Monday, October 30, 2006

Cultivation of the Self vs. Cultivation of Community

Below is a transcript of an interview that I love. In it, a New Testament scholar whose work I really appreciate, clarifies a distinction between the books that are in the Christian Bible and those that were not accepted into the cannon.

According to Johnson's reading of the New Testament texts (and I think he's right about this) the Bible focuses more on building up a community than it does on building up individuals. The emphasis on self-less love that Jesus and his followers teach, inherently builds community and, if practiced purely, would prevent any type of spiritual narcissism.

Other non-biblical texts, such as the one popularized by Dan Brown and Elaine Pagels, teach that a person can learn about God by looking inside oneself. This belief is self-centered and ultimately sees humans as spiritually autonomous, since, according to them, we can know God fully through our own God-given capacity without the help from the divine. This notion should raise the eyebrows of anyone who thinks that God is a mystery and cannot be fully understood by our limited human minds.

In the dialog below, Johnson shows how the "cultivation of the self" which masks itself as "spiritual" actually leads to (or stems from) our modern consumer mentality. Great stuff!!

Speaking of Faith: Luke Timothy Johnson: "The Council of Carthage in 397, which is one of our early canonical, or rather conciliar statements concerning the canon, says that only these writings should be read en ecclesia, that is, in the church. And then it lists all of the various texts that now form our Bible. The point of this public reading is that classical Christianity defines itself as a public institution. It is, if you will, a people. It has a sense of communal identity, which can be expressed in creeds, in certain scriptures, in — let's face it — institutions, such as leadership and teachers and so forth.

The critical dividing line there then, in terms of which texts should be read in the assembly, are which ones build the church as a community, as opposed to which ones simply serve as edification for the individual. Many of the Gnostic writings, for example, are highly individualistic in character. They don't even recognize the legitimacy of institution but rather are what we might call today spirituality. That is, they talk about, you know, how to free oneself from the body's trammels and this sort of thing.

Ms. Tippett: Which is possibly why they appeal so much to modern people who are so interested in spirituality.

Mr. Johnson: You got it in one, that spirituality today tends to be defined as sort of a cultivation of the self. And why this — why we are revisiting the second century, which is really what we're doing right now. We're revisiting that…

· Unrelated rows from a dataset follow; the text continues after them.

(* ===== verification/StoreScan.v ===== *)
(** * Reading the documents of one kind

    Badger walks an iterator from the first key that is not below the prefix
    while the prefix is there, bolt compares the first bytes of the keys of a
    cursor, pebble bounds an iterator by [keyUpperBound]. On an ordered database
    all three select exactly the entries whose key starts with the prefix. *)
From S2P Require Import Prelude Codes Effects Codec FixedHeader Properties Packets Topics Inflight System Clients Json JsonCodec Storage HookChain Stores Badger Bolt Pebble.

(** ** Byte order and prefixes *)

Lemma str_ltb_irrefl s : str_ltb s s = false.
Proof. induction s as [|x s IH]; [done|]. cbn. by rewrite Z.ltb_irrefl, Z.eqb_refl, IH. Qed.

Lemma str_ltb_app p s t : str_ltb (p ++ s) (p ++ t) = str_ltb s t.
Proof. induction p as [|x p IH]; [done|]. cbn. by rewrite Z.ltb_irrefl, Z.eqb_refl. Qed.

Lemma str_ltb_trans s t u : str_ltb s t = true -> str_ltb t u = true -> str_ltb s u = true.
Proof.
  revert t u. induction s as [|x s IH]; intros [|y t] [|z u]; cbn; try done.
  intros [H1%Z.ltb_lt|[->%Z.eqb_eq H1]%andb_true_iff]%orb_true_iff [H2%Z.ltb_lt|[->%Z.eqb_eq H2]%andb_true_iff]%orb_true_iff;
    apply orb_true_iff; try (left; apply Z.ltb_lt; lia).
  right. by rewrite Z.eqb_refl, (IH t u).
Qed.

Lemma has_prefix_app p s : has_prefix p (p ++ s) = true.
Proof. induction p as [|x p IH]; [done|]. cbn. by rewrite Z.eqb_refl. Qed.

Lemma has_prefix_spec p k : has_prefix p k = true <-> exists r, k = p ++ r.
Proof.
  split; [|intros [r ->]; apply has_prefix_app]. revert k. induction p as [|x p IH]; intros k; [by exists k|].
  destruct k as [|y k]; [done|]. cbn. intros [->%Z.eqb_eq [r ->]%IH]%andb_true_iff. by exists r.
Qed.

Lemma has_prefix_take p k : (length p <= length k)%nat -> has_prefix p k = str_eqb (take (length p) k) p.
Proof.
  revert k. induction p as [|x p IH]; intros [|y k] Hl; cbn in *; try done.
  rewrite IH by lia. destruct (Z.eqb_spec x y) as [->|Hn]; cbn.
  - destruct (str_eqb_spec (take (length p) k) p), (str_eqb_spec (y :: take (length p) k) (y :: p)); congruence.
  - destruct (str_eqb_spec (y :: take (length p) k) (x :: p)); congruence.
Qed.

(** A key below the prefix does not have it, nor does one above the keys that have it. *)
Lemma below_prefix p k : str_ltb k p = true -> has_prefix p k = false.
Proof.
  intros H. apply not_true_iff_false. intros [r ->]%has_prefix_spec.
  rewrite <- (app_nil_r p) in H at 2. rewrite str_ltb_app in H. by destruct r.
Qed.

Lemma above_prefix p k k' :
  str_ltb k p = false -> has_prefix p k = false -> str_ltb k k' = true -> str_ltb k' p = false /\ has_prefix p k' = false.
Proof.
  revert k k'. induction p as [|x p IH]; intros [|y k] [|z k']; cbn; try done.
  destruct (Z.eqb_spec x y) as [->|Hn]; cbn.
  - rewrite Z.ltb_irrefl, Z.eqb_refl. cbn. intros Hp Hk [H%Z.ltb_lt|[->%Z.eqb_eq H]%andb_true_iff]%orb_true_iff.
    + rewrite (proj2 (Z.ltb_ge z y)), (proj2 (Z.eqb_neq z y)), (proj2 (Z.eqb_neq y z)) by lia. done.
    + rewrite Z.ltb_irrefl, Z.eqb_refl. cbn. by apply (IH k).
  - rewrite (proj2 (Z.eqb_neq y x)) by lia. cbn. rewrite orb_false_r. intros Hp%Z.ltb_ge _ H.
    assert (y <= z) by (apply orb_true_iff in H as [H%Z.ltb_lt|[H%Z.eqb_eq _]%andb_true_iff]; lia).
    rewrite (proj2 (Z.ltb_ge z x)), (proj2 (Z.eqb_neq z x)), (proj2 (Z.eqb_neq x z)) by lia. done.
Qed.

(** ** The reference: the entries whose key has the prefix *)

Definition with_prefix (p : gostr) (entries : list (gostr * Data)) : list (gostr * Data) :=
  base.filter (fun e => has_prefix p e.1 = true) entries.

Fixpoint take_while {A} (p : A -> bool) (l : list A) : list A :=
  match l with
  | [] => []
  | x :: l => if p x then x :: take_while p l else []
  end.

Definition ascending (entries : list (gostr * Data)) : Prop := StronglySorted (fun a b => str_ltb a.1 b.1 = true) entries.

Lemma with_prefix_none p l : Forall (fun e => has_prefix p e.1 = false) l -> with_prefix p l = [].
Proof. unfold with_prefix. induction 1 as [|e l He _ IH]; [done|]. by rewrite filter_cons_False by congruence. Qed.

Lemma take_while_prefix p l :
  ascending l -> Forall (fun e => str_ltb e.1 p = false) l -> take_while (fun e => has_prefix p e.1) l = with_prefix p l.
Proof.
  induction 1 as [|[k v] l _ IH Hlt]; intros Hge; [done|]. apply Forall_cons in Hge as [Hk Hge].
  unfold with_prefix. cbn [take_while fst] in *. destruct (has_prefix p k) eqn:E.
  - rewrite filter_cons_True by done. by rewrite IH.
  - rewrite filter_cons_False by (cbn; congruence). symmetry. apply with_prefix_none.
    eapply Forall_impl; [exact Hlt|]. intros [k' v'] H. by apply (above_prefix p k).
Qed.

(** Seeking the prefix and walking while it is there. *)
Lemma seek_prefix p l : ascending l -> take_while (fun e => has_prefix p e.1) (seek p l) = with_prefix p l.
Proof.
  induction 1 as [|[k v] l Hl IH Hlt]; [done|]. unfold seek in *. cbn [drop_while fst].
  destruct (str_ltb k p) eqn:E.
  - rewrite IH. unfold with_prefix. by rewrite filter_cons_False by (cbn; rewrite below_prefix; done).
  - apply take_while_prefix; [by constructor|]. constructor; [done|]. eapply Forall_impl; [exact Hlt|].
    intros [k' v'] H. cbn in *. apply not_true_iff_false. intros H'. by rewrite (str_ltb_trans k k' p) in E.
Qed.

(** ** The range of pebble *)

Lemma str_leb_app p s t : str_leb (p ++ s) (p ++ t) = str_leb s t.
Proof. unfold str_leb. by rewrite str_ltb_app. Qed.

Lemma str_leb_prefix p k r : str_leb (p ++ r) k = true -> str_leb p k = true.
Proof.
  unfold str_leb. rewrite !negb_true_iff. revert k. induction p as [|x p IH]; intros k; [by destruct k|].
  destruct k as [|y k]; cbn; [done|]. intros [H1 H2]%orb_false_iff. rewrite H1. cbn.
  destruct (Z.eqb_spec y x); [|done]. cbn in *. by apply IH.
Qed.

(** [q ++ [x] <= k < q ++ [x + 1]] *)
Lemma one_byte_range q x k : str_leb (q ++ [x]) k && str_ltb k (q ++ [x + 1]) = has_prefix (q ++ [x]) k.
Proof.
  revert k. induction q as [|y q IH]; intros [|z k]; try done; cbn.
  - unfold str_leb. cbn. destruct (Z.eqb_spec x z) as [->|Hn]; cbn.
    + rewrite Z.ltb_irrefl, (proj2 (Z.ltb_lt z (z + 1))), Z.eqb_refl by lia. by destruct k.
    + rewrite (proj2 (Z.eqb_neq z x)) by lia. cbn. rewrite orb_false_r.
      destruct (Z.ltb_spec z x); cbn; [done|]. rewrite (proj2 (Z.ltb_ge z (x + 1))) by lia. cbn.
      destruct (Z.eqb_spec z (x + 1)); cbn; [by destruct k|done].
  - specialize (IH k). unfold str_leb in *. cbn. destruct (Z.eqb_spec y z) as [->|Hn]; cbn.
    + rewrite Z.ltb_irrefl, Z.eqb_refl. cbn. exact IH.
    + rewrite (proj2 (Z.eqb_neq z y)) by lia. cbn. rewrite !orb_false_r. by destruct (z <? y).
Qed.

Lemma keyUpperBound_snoc q x :
  keyUpperBound (q ++ [x]) = if to_u8 (x + 1) =? 0 then keyUpperBound q else Some (q ++ [to_u8 (x + 1)]).
Proof.
  unfold keyUpperBound. rewrite rev_app_distr. cbn. destruct (_ =? 0); [done|]. by rewrite rev_involutive.
Qed.

Lemma in_range_prefix p k : bytes_ok p -> bytes_ok k -> in_range p (keyUpperBound p) k = has_prefix p k.
Proof.
  intros Hp Hk. revert Hp. induction p as [|x q IH] using rev_ind; intros Hp; [by destruct k|].
  apply Forall_app in Hp as [Hq Hx]. apply Forall_cons in Hx as [Hx _]. unfold is_u8 in Hx. specialize (IH Hq).
  rewrite keyUpperBound_snoc. destruct (Z.eq_dec x 255) as [->|Hn].
  - change (to_u8 (255 + 1) =? 0) with true. cbn [negb]. unfold in_range in *. apply eq_bool_prop_intro.
    rewrite !Is_true_true, andb_true_iff. split.
    + intros [Hl Hu]. rewrite (str_leb_prefix _ _ _ Hl), Hu in IH. symmetry in IH. apply has_prefix_spec in IH as [r ->].
      rewrite str_leb_app in Hl. apply Forall_app in Hk as [_ Hr]. destruct r as [|y r]; [done|].
      apply Forall_cons in Hr as [Hy _]. unfold is_u8 in Hy. unfold str_leb in Hl. cbn in Hl.
      apply negb_true_iff, orb_false_iff in Hl as [Hl%Z.ltb_ge _]. assert (y = 255) as -> by lia.
      change (q ++ 255 :: r) with (q ++ [255] ++ r). rewrite app_assoc. apply has_prefix_app.
    + intros [r ->]%has_prefix_spec. rewrite <- app_assoc in IH |- *. rewrite has_prefix_app in IH.
      apply andb_true_iff in IH as [_ ->]. split; [|done]. rewrite str_leb_app. unfold str_leb. cbn. by destruct r.
  - unfold to_u8. rewrite Z.mod_small by lia. rewrite (proj2 (Z.eqb_neq (x + 1) 0)) by lia. apply one_byte_range.
Qed.

(** ** Collecting the documents *)

(** [visit] for every value, until an error. *)
Fixpoint walk {A} (visit : list A -> Data -> list A * option error) (values : list Data) (v : list A) : list A * option error :=
  match values with
  | [] => (v, None)
  | value :: values =>
      match visit v value with
      | (v, Some err) => (v, Some err)
      | (v, None) => walk visit values v
      end
  end.

Section Scans.
Context {DB : Type} `{Database DB} {Laws : DatabaseLaws DB}.

Lemma badger_loop_walk {A} (d : DB) p (visit : list A -> Data -> list A * option error) l v :
  (forall k, db_read d k = None) ->
  badger_iter_loop d p visit l v = walk visit (take_while (fun e => has_prefix p e.1) l).*2 v.
Proof.
  intros Hr. induction l as [|[k value] l IH] in v |- *; [done|]. cbn. destruct (has_prefix p k); [|done].
  rewrite Hr. cbn. destruct (visit v value) as [v' [err|]]; [done|]. apply IH.
Qed.

Lemma bolt_loop_walk {A} p (visit : list A -> Data -> list A * option error) l v :
  Forall (fun e => (length p <= length e.1)%nat) l ->
  bolt_iter_loop p visit l v = Ok (walk visit (take_while (fun e => has_prefix p e.1) l).*2 v).
Proof.
  induction l as [|[k value] l IH] in v |- *; [done|]. intros [Hk Hl]%Forall_cons. cbn in *.
  rewrite (proj2 (Nat.ltb_ge _ _)) by lia. rewrite has_prefix_take by lia. destruct (str_eqb _ _); [|done]. cbn.
  destruct (visit v value) as [v' [err|]]; [done|]. by apply IH.
Qed.

Lemma seek_Forall (P : gostr * Data -> Prop) p l : Forall P l -> Forall P (seek p l).
Proof.
  unfold seek. induction 1 as [|e l He Hl IH]; [done|]. cbn. destruct (str_ltb e.1 p); [exact IH|by constructor].
Qed.

(** C30: the three embedded databases are scanned alike. On a database whose
    entries are in ascending order of their keys and can be read, badger's
    iterator and bolt's cursor hand exactly the values of the entries whose key
    starts with the prefix to [visit], in order, until it fails, and pebble's
    bounded iterator yields exactly those values. Bolt needs every key to be at
    least as long as the prefix, where it would panic, and pebble needs the keys
    to be byte strings. *)
Theorem scans_agree {A} (d : DB) p (visit : list A -> Data -> list A * option error) :
  (forall k, db_read d k = None) -> bytes_ok p ->
  Forall (fun e => (length p <= length e.1)%nat /\ bytes_ok e.1) (db_entries d) ->
  let expected := walk visit (with_prefix p (db_entries d)).*2 [] in
  (forall o, badger_iterKv p visit (mkStoreHook o (Some d)) = (Ok expected, mkStoreHook o (Some d))) /\
  (forall o, bolt_iterKv p visit (mkStoreHook o (Some d)) = (Ok expected, mkStoreHook o (Some d))) /\
  pebble_iter p d = (with_prefix p (db_entries d)).*2.
Proof.
  intros Hr Hp He expected. pose proof (dl_sorted d) as Hs. unfold expected. rewrite <- (seek_prefix p) by done. split_and!.
  - intros o. unfold badger_iterKv, on_db, zoom. cbn [sh_db]. by rewrite badger_loop_walk.
  - intros o. unfold bolt_iterKv, on_db, zoom. cbn [sh_db]. rewrite bolt_loop_walk; [done|].
    apply seek_Forall. eapply Forall_impl; [exact He|]. by intros e [].
  - rewrite seek_prefix by done. unfold pebble_iter, with_prefix. f_equal. clear Hs expected.
    induction He as [|[k value] l [_ Hk] _ IH]; [done|]. rewrite !filter_cons. cbn. rewrite in_range_prefix by done.
    destruct (decide _); by rewrite IH.
Qed.
End Scans.

(** ** A database in memory *)

Lemma str_ltb_total s t : str_ltb s t = false -> str_ltb t s = false -> s = t.
Proof.
  revert t. induction s as [|x s IH]; intros [|y t]; cbn; try done.
  intros [H1%Z.ltb_ge H2]%orb_false_iff [H3%Z.ltb_ge H4]%orb_false_iff. assert (x = y) as -> by lia.
  rewrite Z.eqb_refl in *. f_equal. by apply IH.
Qed.

Definition entry_le (a b : gostr * Data) : Prop := str_leb a.1 b.1 = true.
#[export] Instance entry_le_dec a b : Decision (entry_le a b).
Proof. unfold entry_le. apply _. Defined.

#[export] Instance entry_le_total : Total entry_le.
Proof.
  intros a b. unfold entry_le, str_leb. rewrite !negb_true_iff. destruct (str_ltb b.1 a.1) eqn:E; [right|by left].
  apply not_true_iff_false. intros H. pose proof (str_ltb_trans _ _ _ E H) as H'. by rewrite str_ltb_irrefl in H'.
Qed.
#[export] Instance entry_le_trans : Transitive entry_le.
Proof.
  intros a b c. unfold entry_le, str_leb. rewrite !negb_true_iff. intros H1 H2. apply not_true_iff_false. intros H.
  destruct (str_ltb a.1 b.1) eqn:E.
  - by rewrite (str_ltb_trans c.1 a.1 b.1) in H2.
  - rewrite (str_ltb_total a.1 b.1) in H by done. congruence.
Qed.

Definition memory_entries (d : gmap gostr Data) : list (gostr * Data) := merge_sort entry_le (map_to_list d).

#[export] Instance memory_db : Database (gmap gostr Data) := {
  db_entries := memory_entries;
  db_put := fun k v d => (None, <[k := v]> d);
  db_del := fun k d => (None, delete k d);
  db_read := fun _ _ => None;
  db_close := fun _ => None;
}.

Lemma memory_entries_perm d : memory_entries d ≡ₚ map_to_list d.
Proof. apply merge_sort_Permutation. Qed.

Lemma memory_contents (d : gmap gostr Data) : db_contents d = d.
Proof.
  unfold db_contents. cbn. rewrite (list_to_map_proper (memory_entries d) (map_to_list d)).
  - apply list_to_map_to_list.
  - rewrite memory_entries_perm. apply NoDup_fst_map_to_list.
  - apply memory_entries_perm.
Qed.

Lemma strictly_sorted (l : list (gostr * Data)) : NoDup l.*1 -> StronglySorted entry_le l -> ascending l.
Proof.
  intros Hn Hs. induction Hs as [|a l Hs IH Hle]; [constructor|]. cbn in Hn. apply NoDup_cons in Hn as [Ha Hn].
  constructor; [by apply IH|]. rewrite Forall_forall in Hle |- *. intros b Hb. specialize (Hle b Hb).
  unfold entry_le, str_leb in Hle. apply negb_true_iff in Hle. apply not_false_iff_true. intros E.
  apply Ha. rewrite (str_ltb_total _ _ E Hle). by apply list_elem_of_fmap_2.
Qed.

#[export] Instance memory_db_laws : DatabaseLaws (gmap gostr Data).
Proof.
  split.
  - intros d. apply strictly_sorted; [|apply StronglySorted_merge_sort; apply _].
    cbn. rewrite memory_entries_perm. apply NoDup_fst_map_to_list.
  - intros k v d d' [= <-]. by rewrite !memory_contents.
  - intros k v d d' err [=].
  - intros k d d' [= <-]. by rewrite !memory_contents.
  - intros k d d' err [=].
Qed.
#[export] Instance memory_db_faultless : Faultless (gmap gostr Data).
Proof. by split. Qed.

(** Three clients and a subscription, read in the order of the keys. *)
Definition example_db : gmap gostr Data :=
  list_to_map [(!"SUB_b:x", []); (!"CL_b", !"null"); (!"CL_c", !"3"); (!"CL_a", !"1")].
Definition count_values (v : list nat) (value : Data) : list nat * option error :=
  match json_parse value with Some (JNumber n) => (v ++ [Z.to_nat n], None) | Some _ => (v, None) | None => (v, Some EJSON) end.

Lemma scans_agree_witness :
  (forall o, badger_iterKv ClientKey count_values (mkStoreHook o (Some example_db))
             = (Ok ([1; 3]%nat, None), mkStoreHook o (Some example_db))) /\
  (forall o, bolt_iterKv ClientKey count_values (mkStoreHook o (Some example_db))
             = (Ok ([1; 3]%nat, None), mkStoreHook o (Some example_db))) /\
  pebble_iter ClientKey example_db = [!"1"; !"null"; !"3"].
Proof.
  assert (E : db_entries example_db = [(!"CL_a", !"1"); (!"CL_b", !"null");
    (!"CL_c", !"3"); (!"SUB_b:x", [])]) by (vm_compute; reflexivity).
  destruct (scans_agree example_db ClientKey count_values) as (Hb & Ho & Hp); [done|repeat constructor; unfold is_u8; cbn; lia| |].
  - rewrite E. repeat (constructor; [split; [cbn; lia|repeat constructor; unfold is_u8; cbn; lia]|]). constructor.
  - rewrite E in Hb, Ho, Hp. split_and!; [intros o; rewrite Hb; reflexivity | intros o; rewrite Ho; reflexivity | exact Hp].
Defined.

Ms. Tippett: You mean as a culture?

Mr. Johnson: That's right.

Ms. Tippett: Yes.

Mr. Johnson: …is because, certainly in the United States, the attitudes of individualism and of consumerism has generated a sense of Christianity as a club that we can belong to on our own terms. It is a consumer mentality, you know, the Jesus who fits me, the Jesus who speaks to me. And there's this desire to locate somehow in history a precedent, a legitimation, an antecedent for that particular Jesus. We have lost in America, in particular, the sense of being church. That is, of being a public institutional body that has a creed, that stands for something, that has a specific identity, which requires something of its members, which holds its members to certain kinds of commitments. That's precisely the issue."